WHAT IS BEING ASKED
Go to the line holding "(let* prepared := prepare params_id in" in the entries below and write out exactly every line down to and including the line holding "scheduledScan_update params_id (markLastRun".

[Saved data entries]
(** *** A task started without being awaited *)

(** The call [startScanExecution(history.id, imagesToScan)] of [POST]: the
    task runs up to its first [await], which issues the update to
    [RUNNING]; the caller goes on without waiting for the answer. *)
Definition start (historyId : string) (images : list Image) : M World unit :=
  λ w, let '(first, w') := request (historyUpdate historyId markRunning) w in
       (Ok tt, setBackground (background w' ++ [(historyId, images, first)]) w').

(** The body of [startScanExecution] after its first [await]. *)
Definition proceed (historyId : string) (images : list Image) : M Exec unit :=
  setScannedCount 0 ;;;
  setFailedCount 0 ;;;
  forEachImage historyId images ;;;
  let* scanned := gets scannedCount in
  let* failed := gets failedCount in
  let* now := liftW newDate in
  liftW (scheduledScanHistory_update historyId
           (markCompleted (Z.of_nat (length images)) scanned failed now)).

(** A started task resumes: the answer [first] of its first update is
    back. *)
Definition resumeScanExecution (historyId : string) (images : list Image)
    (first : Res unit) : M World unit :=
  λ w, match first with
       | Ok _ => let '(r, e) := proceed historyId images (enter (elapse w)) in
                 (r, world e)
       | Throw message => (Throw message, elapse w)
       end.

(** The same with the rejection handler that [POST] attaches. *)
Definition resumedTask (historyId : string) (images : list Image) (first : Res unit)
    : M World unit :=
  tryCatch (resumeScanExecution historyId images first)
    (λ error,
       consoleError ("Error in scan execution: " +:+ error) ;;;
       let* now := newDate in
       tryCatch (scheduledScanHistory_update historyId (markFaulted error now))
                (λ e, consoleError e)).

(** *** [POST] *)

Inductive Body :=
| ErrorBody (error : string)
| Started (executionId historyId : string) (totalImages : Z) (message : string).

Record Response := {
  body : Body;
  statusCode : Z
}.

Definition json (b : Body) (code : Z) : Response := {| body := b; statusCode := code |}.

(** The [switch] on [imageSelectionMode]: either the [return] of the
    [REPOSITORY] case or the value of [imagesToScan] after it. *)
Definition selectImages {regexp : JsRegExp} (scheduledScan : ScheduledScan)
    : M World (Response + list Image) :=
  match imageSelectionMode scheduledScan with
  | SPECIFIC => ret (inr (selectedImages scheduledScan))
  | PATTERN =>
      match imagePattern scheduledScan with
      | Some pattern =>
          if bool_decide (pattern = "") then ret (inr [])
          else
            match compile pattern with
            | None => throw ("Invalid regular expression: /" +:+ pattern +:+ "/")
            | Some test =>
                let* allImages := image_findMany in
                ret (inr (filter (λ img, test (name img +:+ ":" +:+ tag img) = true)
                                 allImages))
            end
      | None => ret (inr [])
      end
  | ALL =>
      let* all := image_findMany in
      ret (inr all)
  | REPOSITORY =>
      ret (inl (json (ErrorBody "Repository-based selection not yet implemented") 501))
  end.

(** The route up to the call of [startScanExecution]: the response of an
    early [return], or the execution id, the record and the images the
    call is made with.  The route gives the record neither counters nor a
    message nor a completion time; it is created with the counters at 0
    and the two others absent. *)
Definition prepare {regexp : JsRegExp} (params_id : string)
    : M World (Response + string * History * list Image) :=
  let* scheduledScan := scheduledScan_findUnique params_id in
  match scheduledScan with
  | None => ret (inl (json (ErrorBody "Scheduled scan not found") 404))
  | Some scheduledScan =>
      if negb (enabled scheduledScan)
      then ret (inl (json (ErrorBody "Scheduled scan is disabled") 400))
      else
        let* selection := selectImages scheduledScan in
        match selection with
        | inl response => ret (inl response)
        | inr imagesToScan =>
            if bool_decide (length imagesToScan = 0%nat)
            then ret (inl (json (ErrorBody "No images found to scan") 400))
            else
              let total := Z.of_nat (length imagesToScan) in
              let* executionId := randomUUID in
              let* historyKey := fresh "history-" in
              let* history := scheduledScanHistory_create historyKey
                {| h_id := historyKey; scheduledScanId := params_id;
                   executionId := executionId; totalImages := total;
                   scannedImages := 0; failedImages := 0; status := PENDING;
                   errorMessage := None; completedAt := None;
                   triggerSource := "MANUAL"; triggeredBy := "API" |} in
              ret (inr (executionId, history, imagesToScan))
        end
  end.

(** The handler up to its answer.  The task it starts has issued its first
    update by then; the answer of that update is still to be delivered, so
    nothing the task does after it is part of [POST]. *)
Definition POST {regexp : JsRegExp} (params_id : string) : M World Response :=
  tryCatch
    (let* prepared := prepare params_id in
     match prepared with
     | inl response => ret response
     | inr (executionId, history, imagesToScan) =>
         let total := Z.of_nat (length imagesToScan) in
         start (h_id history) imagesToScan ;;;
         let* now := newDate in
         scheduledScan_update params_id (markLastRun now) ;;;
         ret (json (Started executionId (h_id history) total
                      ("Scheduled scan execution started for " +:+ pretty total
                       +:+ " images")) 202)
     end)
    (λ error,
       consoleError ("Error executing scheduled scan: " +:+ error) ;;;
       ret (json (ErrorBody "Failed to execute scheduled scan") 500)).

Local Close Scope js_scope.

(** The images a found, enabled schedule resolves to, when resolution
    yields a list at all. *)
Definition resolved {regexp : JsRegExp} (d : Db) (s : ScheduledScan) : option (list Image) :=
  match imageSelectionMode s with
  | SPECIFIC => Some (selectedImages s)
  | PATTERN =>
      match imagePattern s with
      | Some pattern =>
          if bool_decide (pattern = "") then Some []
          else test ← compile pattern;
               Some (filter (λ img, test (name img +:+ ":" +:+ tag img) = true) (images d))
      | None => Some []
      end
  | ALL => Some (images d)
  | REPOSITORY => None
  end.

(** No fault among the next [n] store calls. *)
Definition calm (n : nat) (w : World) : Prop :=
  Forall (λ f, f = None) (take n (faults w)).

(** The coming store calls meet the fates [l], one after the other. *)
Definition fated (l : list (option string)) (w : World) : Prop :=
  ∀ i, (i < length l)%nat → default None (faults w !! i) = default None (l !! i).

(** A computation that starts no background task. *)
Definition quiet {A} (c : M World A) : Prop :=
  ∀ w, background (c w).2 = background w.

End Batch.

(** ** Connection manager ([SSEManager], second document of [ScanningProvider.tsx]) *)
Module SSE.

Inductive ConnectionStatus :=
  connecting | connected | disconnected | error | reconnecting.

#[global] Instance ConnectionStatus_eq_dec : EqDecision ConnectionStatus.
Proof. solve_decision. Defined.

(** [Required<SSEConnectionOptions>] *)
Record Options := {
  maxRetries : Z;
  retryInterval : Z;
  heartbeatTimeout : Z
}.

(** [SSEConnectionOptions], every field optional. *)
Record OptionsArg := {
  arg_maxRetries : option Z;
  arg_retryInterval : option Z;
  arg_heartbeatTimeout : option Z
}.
...
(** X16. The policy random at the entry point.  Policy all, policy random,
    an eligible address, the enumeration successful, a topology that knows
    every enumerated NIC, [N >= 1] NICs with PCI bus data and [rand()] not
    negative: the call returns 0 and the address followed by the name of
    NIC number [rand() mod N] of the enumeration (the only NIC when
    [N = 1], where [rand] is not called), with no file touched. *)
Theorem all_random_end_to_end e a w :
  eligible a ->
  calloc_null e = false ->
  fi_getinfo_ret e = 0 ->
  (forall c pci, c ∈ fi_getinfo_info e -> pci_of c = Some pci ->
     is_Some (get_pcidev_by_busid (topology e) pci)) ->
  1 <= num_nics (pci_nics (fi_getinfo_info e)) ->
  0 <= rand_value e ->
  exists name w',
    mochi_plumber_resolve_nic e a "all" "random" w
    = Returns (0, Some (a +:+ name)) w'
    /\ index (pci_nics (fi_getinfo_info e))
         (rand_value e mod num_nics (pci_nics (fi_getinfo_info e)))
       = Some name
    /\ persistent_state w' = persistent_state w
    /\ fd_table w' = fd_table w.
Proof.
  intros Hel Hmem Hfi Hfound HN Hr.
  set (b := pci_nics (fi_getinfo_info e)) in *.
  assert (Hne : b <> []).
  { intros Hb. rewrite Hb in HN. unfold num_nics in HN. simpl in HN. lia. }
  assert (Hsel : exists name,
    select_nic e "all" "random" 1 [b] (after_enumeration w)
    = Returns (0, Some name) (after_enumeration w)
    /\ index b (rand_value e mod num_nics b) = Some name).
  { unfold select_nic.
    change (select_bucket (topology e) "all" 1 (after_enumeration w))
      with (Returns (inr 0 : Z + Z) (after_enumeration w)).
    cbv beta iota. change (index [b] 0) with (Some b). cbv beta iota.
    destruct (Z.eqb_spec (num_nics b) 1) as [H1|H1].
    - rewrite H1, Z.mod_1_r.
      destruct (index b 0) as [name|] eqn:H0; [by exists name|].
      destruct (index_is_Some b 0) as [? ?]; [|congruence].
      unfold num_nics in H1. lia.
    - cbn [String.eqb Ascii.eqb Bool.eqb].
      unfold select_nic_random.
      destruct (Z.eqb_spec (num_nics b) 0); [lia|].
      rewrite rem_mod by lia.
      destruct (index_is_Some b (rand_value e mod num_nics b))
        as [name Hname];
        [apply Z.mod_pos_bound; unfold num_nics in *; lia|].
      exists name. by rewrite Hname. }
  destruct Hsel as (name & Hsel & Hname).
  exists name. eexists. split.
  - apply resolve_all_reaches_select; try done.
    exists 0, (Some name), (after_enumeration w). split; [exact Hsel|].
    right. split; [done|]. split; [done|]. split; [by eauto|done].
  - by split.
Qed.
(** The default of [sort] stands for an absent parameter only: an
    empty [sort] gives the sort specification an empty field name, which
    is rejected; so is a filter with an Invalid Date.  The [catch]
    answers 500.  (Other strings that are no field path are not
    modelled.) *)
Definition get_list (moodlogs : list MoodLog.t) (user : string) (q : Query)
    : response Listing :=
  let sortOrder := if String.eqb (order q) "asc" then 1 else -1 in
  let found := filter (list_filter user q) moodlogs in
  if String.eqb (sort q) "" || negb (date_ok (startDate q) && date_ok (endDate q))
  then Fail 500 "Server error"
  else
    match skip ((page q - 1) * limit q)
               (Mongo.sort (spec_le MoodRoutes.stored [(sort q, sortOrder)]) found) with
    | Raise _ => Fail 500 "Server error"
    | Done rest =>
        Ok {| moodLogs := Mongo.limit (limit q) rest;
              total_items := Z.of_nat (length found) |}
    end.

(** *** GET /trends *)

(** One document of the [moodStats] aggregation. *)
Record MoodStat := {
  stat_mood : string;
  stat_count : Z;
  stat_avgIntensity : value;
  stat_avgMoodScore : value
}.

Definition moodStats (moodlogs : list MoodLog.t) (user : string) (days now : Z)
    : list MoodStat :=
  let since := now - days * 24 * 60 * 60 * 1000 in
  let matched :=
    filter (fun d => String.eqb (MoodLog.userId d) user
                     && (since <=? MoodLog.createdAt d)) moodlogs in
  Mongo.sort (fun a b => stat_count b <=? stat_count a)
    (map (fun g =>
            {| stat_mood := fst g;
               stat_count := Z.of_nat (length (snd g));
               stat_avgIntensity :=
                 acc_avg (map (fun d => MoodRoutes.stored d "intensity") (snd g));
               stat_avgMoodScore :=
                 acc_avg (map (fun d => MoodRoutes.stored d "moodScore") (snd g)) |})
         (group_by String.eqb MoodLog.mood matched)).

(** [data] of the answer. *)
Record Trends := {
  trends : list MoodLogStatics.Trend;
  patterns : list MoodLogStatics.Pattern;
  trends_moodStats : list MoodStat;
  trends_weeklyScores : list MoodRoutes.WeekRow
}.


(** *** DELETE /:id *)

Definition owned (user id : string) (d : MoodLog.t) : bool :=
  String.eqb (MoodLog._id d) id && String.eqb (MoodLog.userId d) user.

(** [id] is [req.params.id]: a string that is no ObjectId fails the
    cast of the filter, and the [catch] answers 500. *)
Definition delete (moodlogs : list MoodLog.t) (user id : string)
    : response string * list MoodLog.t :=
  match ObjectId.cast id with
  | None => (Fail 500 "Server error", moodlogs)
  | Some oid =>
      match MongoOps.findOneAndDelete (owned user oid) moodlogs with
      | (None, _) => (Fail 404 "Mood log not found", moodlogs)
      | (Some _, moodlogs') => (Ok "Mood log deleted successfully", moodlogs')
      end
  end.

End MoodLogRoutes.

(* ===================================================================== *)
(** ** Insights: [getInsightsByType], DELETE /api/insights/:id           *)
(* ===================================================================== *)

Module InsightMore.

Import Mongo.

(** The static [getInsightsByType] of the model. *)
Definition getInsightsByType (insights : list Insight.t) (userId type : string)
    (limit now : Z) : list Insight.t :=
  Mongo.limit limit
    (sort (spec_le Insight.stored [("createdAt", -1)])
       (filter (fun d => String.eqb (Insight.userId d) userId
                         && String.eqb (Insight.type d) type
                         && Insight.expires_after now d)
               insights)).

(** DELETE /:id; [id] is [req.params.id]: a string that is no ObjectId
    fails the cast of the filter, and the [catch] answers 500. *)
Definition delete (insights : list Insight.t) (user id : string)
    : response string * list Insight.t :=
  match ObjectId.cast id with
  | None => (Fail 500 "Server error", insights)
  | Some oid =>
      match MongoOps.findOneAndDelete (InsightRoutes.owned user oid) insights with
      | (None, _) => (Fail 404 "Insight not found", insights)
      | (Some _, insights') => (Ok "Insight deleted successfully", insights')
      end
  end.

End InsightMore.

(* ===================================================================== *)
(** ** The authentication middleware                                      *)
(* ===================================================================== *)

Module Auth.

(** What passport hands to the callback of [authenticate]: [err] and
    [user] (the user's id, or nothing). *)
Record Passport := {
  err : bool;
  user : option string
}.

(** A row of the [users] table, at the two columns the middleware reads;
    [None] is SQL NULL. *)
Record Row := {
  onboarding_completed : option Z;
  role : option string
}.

RESPONSE
    (let* prepared := prepare params_id in
     match prepared with
     | inl response => ret response
     | inr (executionId, history, imagesToScan) =>
         let total := Z.of_nat (length imagesToScan) in
         start (h_id history) imagesToScan ;;;
         let* now := newDate in
         scheduledScan_update params_id (markLastRun now) ;;;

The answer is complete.